SUPPLIED DATA:
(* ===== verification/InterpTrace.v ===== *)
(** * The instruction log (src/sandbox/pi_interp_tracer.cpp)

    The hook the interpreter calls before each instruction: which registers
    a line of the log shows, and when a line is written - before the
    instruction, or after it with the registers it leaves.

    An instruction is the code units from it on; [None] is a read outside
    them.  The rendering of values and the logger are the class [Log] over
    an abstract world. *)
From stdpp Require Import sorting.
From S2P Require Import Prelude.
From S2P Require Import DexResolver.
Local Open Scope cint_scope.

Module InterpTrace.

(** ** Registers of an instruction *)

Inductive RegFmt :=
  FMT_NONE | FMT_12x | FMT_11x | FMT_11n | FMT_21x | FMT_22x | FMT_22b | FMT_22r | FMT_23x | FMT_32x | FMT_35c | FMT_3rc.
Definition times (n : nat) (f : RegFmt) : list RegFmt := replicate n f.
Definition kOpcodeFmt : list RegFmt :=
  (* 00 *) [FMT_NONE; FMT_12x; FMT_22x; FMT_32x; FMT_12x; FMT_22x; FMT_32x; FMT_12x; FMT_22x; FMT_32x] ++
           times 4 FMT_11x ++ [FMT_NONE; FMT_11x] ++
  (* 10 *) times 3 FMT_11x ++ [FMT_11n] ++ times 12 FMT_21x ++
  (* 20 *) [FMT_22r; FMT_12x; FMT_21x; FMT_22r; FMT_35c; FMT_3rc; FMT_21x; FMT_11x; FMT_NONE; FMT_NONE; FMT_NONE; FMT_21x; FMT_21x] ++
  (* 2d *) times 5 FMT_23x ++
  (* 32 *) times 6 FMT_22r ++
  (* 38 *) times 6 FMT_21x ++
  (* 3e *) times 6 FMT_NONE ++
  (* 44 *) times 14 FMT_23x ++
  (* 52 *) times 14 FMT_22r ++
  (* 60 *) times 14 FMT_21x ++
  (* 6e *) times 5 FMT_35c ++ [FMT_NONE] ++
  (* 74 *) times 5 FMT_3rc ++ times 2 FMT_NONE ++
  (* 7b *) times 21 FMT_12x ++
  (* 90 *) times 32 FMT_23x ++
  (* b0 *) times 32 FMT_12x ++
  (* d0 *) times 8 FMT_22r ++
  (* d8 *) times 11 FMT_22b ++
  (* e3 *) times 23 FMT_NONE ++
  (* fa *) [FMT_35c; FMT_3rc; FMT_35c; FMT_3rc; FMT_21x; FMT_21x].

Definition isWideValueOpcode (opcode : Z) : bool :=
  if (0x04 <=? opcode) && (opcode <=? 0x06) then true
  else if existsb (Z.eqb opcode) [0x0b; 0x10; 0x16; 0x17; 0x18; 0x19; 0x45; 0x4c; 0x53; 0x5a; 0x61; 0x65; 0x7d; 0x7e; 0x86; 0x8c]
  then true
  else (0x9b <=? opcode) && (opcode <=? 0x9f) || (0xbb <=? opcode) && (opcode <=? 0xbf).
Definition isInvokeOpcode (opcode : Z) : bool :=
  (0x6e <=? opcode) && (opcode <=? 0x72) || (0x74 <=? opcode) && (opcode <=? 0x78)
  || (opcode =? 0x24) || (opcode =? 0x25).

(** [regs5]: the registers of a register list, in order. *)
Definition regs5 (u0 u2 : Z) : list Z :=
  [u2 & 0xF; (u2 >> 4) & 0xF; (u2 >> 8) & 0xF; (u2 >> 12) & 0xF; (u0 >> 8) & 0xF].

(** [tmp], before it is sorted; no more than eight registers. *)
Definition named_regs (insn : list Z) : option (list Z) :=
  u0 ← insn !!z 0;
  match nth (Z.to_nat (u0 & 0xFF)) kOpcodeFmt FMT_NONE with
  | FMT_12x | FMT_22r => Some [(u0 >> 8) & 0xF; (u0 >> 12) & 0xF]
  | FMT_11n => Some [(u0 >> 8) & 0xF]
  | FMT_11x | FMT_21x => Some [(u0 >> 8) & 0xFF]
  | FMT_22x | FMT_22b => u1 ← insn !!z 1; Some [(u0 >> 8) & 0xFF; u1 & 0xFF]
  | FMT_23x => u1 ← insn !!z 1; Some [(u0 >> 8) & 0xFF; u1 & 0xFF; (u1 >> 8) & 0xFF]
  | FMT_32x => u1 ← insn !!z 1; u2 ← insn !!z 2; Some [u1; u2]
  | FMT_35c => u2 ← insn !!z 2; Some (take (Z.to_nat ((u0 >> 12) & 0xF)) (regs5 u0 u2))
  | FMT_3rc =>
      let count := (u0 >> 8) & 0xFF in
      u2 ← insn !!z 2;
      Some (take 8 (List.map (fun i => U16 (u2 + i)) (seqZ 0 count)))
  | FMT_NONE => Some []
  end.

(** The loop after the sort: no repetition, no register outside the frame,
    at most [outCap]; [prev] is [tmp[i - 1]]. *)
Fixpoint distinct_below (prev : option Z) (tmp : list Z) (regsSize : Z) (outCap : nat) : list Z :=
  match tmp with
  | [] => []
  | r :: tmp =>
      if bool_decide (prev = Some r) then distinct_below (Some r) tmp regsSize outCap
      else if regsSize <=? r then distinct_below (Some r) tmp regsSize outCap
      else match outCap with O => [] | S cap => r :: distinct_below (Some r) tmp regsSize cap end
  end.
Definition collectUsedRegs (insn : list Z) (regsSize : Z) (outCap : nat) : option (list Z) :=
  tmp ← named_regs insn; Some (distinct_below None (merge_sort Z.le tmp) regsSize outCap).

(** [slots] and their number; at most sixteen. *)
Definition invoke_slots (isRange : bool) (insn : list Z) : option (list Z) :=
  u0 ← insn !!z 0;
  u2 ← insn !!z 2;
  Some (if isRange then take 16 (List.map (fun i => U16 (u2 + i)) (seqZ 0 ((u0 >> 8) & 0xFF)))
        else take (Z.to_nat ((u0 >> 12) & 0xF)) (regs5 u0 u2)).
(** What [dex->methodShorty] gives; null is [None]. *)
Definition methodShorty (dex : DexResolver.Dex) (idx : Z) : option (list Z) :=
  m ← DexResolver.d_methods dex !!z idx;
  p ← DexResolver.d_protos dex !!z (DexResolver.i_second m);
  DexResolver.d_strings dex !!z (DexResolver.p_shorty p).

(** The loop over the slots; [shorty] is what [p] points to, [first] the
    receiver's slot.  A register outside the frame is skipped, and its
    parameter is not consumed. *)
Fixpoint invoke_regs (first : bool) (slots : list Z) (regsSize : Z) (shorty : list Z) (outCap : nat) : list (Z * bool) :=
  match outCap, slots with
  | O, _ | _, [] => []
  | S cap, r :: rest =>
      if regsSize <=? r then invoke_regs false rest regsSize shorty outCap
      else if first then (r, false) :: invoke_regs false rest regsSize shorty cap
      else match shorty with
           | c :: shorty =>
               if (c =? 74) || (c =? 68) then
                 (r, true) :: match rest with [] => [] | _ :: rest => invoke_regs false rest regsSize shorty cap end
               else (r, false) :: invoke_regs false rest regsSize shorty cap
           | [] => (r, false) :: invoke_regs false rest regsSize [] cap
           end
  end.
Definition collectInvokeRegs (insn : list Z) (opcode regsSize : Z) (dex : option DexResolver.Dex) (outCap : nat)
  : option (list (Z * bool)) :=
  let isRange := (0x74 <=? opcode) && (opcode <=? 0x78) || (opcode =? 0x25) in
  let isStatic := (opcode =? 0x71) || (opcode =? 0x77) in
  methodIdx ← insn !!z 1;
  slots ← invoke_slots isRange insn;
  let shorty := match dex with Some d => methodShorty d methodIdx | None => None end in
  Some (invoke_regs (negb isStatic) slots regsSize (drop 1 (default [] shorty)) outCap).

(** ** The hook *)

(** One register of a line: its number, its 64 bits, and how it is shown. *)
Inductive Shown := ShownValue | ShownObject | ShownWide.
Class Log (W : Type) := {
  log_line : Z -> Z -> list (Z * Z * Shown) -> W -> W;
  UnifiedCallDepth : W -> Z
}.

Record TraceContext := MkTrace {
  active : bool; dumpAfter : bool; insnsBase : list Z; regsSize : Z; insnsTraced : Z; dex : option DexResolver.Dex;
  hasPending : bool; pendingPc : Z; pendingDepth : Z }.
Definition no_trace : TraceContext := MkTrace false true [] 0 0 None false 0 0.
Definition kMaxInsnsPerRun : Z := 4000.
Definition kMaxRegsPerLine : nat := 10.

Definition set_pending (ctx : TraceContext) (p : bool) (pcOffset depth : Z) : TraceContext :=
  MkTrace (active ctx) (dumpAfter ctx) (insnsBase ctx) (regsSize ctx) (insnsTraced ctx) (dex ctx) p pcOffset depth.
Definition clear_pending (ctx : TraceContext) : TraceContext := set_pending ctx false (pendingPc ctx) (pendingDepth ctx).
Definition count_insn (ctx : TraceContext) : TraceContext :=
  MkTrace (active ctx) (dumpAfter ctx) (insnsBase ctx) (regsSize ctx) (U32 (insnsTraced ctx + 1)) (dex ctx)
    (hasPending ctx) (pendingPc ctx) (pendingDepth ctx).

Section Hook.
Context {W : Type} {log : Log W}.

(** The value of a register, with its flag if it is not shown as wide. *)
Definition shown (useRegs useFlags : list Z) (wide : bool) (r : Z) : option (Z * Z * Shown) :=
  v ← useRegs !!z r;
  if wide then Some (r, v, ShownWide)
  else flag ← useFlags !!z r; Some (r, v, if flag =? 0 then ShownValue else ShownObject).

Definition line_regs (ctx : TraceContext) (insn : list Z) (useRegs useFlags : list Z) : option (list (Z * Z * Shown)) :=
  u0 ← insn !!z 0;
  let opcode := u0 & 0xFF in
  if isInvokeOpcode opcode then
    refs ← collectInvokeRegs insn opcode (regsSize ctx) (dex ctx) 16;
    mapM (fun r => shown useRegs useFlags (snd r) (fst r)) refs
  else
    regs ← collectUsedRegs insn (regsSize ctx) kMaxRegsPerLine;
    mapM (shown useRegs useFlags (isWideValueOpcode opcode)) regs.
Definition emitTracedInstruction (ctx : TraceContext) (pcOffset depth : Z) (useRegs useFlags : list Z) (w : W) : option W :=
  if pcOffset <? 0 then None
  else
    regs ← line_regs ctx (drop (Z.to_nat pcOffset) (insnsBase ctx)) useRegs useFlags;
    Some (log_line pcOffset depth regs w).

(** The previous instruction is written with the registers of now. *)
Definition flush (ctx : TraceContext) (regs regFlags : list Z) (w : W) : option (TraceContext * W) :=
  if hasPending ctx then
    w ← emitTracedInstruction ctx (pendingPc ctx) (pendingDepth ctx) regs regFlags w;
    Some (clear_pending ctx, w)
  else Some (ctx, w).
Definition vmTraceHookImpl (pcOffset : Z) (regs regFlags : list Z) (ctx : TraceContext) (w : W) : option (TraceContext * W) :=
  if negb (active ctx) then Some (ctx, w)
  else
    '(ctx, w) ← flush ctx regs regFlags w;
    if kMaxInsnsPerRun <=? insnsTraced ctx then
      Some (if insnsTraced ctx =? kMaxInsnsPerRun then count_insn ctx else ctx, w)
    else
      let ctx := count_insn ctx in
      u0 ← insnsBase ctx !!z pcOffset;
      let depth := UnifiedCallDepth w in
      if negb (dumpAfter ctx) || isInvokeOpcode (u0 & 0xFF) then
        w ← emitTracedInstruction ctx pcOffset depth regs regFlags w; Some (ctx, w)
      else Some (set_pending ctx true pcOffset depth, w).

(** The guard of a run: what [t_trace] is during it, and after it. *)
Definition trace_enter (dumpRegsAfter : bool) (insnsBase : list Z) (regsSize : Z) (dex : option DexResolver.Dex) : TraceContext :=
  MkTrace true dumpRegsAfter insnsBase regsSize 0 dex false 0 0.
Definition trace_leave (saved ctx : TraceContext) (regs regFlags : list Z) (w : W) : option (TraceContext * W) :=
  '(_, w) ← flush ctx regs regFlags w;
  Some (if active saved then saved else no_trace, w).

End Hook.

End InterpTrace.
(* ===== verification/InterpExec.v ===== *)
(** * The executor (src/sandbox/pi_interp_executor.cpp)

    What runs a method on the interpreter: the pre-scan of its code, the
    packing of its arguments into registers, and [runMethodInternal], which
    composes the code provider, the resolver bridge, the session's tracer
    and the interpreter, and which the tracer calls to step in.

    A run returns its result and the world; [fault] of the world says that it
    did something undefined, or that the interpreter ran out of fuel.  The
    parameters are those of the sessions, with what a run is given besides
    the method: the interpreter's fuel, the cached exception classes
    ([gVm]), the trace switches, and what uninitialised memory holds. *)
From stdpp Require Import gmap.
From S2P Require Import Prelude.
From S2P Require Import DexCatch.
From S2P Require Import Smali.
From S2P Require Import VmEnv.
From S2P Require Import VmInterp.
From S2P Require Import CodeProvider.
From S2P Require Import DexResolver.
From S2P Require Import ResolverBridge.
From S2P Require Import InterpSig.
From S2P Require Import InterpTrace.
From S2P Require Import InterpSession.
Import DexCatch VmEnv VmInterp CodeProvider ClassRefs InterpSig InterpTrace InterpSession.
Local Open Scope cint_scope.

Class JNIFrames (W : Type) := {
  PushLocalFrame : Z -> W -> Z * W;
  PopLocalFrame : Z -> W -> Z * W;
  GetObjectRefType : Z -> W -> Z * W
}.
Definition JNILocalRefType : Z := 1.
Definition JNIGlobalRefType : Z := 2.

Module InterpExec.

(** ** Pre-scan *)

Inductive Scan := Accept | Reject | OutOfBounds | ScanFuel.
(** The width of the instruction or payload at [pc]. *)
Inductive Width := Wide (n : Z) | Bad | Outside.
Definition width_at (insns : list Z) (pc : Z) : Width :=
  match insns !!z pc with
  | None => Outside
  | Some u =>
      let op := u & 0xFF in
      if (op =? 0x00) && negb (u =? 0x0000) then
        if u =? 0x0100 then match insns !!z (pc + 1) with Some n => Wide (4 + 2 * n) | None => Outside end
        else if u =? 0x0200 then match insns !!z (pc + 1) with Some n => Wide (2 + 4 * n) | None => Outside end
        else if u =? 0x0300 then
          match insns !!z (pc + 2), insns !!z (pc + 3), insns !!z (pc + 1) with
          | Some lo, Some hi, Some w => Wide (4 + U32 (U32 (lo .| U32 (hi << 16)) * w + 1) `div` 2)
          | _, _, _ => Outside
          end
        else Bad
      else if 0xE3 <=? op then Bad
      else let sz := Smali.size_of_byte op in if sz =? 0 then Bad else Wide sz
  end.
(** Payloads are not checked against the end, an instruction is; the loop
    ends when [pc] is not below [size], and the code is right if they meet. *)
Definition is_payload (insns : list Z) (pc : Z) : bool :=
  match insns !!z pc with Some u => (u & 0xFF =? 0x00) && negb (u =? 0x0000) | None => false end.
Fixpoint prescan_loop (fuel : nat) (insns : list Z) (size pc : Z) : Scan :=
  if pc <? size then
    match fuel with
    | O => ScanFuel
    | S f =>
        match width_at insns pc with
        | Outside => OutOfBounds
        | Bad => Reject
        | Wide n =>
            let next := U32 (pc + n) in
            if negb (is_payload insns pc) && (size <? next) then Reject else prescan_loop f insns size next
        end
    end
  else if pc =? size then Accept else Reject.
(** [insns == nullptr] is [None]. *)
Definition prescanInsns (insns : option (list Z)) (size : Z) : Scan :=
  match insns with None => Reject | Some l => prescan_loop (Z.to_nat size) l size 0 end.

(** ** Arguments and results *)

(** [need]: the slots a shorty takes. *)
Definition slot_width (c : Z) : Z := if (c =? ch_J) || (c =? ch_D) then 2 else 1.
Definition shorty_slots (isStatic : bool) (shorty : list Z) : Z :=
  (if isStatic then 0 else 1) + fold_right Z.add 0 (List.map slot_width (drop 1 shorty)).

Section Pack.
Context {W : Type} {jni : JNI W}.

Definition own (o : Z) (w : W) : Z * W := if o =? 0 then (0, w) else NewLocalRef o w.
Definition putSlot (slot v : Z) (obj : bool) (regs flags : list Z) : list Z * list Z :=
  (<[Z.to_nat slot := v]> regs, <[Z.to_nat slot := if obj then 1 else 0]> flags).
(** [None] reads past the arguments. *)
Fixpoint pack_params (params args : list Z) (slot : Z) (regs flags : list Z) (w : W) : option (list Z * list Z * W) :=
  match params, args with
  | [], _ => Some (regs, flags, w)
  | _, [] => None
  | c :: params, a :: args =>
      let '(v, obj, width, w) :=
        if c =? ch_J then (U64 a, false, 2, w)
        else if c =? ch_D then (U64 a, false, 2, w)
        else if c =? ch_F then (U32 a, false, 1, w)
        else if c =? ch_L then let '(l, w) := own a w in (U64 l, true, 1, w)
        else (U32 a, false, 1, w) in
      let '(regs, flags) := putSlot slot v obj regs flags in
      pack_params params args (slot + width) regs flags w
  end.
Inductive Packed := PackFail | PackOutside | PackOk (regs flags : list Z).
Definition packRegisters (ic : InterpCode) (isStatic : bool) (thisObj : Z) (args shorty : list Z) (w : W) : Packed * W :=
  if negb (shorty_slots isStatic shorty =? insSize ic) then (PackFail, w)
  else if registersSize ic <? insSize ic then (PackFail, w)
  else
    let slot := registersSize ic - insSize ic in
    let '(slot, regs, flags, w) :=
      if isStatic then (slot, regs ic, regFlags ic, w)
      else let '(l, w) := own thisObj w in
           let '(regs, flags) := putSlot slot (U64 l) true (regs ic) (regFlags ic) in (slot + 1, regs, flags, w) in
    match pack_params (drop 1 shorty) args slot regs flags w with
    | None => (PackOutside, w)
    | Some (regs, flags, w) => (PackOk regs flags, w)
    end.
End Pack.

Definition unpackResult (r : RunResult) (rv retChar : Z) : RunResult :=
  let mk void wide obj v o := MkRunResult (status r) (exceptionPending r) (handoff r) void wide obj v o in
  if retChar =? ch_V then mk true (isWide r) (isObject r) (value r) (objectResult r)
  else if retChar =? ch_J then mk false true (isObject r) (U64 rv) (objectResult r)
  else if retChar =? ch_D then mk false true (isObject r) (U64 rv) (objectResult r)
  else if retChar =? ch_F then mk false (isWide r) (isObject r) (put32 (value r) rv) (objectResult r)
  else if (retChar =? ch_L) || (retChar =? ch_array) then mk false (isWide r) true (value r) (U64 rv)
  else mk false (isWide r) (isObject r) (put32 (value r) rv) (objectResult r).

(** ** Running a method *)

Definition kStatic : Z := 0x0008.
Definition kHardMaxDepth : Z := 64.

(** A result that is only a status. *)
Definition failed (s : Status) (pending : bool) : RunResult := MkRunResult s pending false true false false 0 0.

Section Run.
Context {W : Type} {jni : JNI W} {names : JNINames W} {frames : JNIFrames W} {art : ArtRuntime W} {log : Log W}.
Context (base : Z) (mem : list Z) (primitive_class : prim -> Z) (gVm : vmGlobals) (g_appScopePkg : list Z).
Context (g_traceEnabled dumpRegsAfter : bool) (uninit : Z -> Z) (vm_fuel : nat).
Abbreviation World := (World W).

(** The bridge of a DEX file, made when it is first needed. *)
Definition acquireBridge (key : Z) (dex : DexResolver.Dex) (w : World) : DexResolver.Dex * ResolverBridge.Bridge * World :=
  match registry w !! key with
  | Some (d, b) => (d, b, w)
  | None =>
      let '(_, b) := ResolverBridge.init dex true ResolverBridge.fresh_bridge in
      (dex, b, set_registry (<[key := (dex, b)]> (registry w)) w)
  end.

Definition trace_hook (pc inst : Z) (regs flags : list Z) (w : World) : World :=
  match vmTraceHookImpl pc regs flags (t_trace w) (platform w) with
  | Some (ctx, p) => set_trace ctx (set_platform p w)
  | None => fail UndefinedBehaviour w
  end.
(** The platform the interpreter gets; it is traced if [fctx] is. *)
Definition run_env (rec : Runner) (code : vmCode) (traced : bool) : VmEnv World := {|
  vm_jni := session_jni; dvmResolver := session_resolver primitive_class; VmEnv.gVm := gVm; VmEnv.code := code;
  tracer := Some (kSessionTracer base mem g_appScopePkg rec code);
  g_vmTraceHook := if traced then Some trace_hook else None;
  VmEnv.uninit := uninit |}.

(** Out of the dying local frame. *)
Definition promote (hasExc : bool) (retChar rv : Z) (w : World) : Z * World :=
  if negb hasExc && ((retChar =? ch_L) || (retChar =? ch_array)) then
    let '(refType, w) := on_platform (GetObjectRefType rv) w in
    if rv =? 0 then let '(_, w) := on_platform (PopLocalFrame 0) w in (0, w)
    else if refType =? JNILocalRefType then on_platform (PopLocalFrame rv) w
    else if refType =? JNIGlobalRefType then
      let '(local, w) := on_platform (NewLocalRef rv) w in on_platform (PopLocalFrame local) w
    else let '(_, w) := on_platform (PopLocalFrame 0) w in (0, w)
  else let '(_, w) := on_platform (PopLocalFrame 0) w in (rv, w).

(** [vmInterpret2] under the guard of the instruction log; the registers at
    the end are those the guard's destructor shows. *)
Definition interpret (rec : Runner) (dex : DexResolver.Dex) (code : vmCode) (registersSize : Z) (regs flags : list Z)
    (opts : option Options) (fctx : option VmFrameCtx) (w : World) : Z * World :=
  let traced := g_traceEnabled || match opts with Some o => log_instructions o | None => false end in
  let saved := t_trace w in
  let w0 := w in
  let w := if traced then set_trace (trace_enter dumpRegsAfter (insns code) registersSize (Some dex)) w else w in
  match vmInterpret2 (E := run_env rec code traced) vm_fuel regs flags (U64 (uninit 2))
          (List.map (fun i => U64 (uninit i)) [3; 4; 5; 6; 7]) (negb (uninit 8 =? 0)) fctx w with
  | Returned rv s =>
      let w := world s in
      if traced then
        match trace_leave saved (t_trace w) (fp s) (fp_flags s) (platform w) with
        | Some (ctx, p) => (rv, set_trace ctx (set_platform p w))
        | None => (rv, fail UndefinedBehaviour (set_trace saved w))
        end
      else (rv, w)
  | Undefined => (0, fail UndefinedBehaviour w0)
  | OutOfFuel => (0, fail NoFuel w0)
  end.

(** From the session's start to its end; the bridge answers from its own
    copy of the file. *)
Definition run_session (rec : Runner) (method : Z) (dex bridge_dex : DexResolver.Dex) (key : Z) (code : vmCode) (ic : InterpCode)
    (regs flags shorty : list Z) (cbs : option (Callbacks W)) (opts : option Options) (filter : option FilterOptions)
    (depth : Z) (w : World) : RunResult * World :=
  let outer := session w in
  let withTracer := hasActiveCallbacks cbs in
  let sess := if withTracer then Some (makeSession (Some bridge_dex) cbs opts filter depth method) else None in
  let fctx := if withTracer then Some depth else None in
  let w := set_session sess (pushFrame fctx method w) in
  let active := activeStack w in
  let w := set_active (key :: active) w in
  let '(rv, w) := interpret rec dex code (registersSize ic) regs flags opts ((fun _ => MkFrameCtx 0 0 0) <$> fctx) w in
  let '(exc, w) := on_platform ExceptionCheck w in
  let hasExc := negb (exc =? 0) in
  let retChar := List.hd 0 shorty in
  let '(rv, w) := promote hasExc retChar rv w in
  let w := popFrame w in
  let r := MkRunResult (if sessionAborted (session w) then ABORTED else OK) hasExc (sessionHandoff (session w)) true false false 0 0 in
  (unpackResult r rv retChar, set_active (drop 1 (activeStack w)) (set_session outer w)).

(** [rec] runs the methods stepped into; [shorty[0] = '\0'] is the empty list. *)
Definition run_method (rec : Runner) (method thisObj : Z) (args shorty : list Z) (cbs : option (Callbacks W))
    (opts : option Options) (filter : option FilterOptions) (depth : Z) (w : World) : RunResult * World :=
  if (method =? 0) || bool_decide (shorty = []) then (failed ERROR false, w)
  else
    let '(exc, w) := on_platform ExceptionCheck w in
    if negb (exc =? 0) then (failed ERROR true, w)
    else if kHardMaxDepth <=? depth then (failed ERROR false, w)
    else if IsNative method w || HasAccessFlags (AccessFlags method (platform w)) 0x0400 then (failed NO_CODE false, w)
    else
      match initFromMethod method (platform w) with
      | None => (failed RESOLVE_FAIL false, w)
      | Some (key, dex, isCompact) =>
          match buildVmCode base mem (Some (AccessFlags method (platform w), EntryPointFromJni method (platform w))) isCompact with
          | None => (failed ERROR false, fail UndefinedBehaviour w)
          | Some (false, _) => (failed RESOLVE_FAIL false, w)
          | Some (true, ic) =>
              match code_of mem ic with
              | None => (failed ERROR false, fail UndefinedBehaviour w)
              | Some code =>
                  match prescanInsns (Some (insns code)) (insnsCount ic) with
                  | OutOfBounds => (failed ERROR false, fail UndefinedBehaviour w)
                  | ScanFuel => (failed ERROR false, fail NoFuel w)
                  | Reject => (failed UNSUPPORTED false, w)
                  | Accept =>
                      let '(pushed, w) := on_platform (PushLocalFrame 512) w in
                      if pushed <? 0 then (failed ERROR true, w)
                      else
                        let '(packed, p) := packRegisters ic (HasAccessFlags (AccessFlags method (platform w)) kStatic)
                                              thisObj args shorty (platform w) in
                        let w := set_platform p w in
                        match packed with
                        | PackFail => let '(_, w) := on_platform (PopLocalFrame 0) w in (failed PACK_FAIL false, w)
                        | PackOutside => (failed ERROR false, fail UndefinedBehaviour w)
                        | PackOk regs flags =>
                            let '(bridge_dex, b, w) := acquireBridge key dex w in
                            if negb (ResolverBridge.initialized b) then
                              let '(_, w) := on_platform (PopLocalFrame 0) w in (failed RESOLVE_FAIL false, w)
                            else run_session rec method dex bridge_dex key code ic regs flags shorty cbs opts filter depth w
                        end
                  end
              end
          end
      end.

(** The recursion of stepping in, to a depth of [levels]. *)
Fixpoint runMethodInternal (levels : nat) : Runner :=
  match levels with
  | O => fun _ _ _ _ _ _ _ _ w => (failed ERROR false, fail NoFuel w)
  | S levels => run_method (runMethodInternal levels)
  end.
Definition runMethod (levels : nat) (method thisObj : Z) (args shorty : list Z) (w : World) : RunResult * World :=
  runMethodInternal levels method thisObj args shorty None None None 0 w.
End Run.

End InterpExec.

REQUIREMENT: Go through the entries. Report every line that contains the word "vmTraceHookImpl".

ANSWER FOR THE TASK:
Definition vmTraceHookImpl (pcOffset : Z) (regs regFlags : list Z) (ctx : TraceContext) (w : W) : option (TraceContext * W) :=
  match vmTraceHookImpl pc regs flags (t_trace w) (platform w) with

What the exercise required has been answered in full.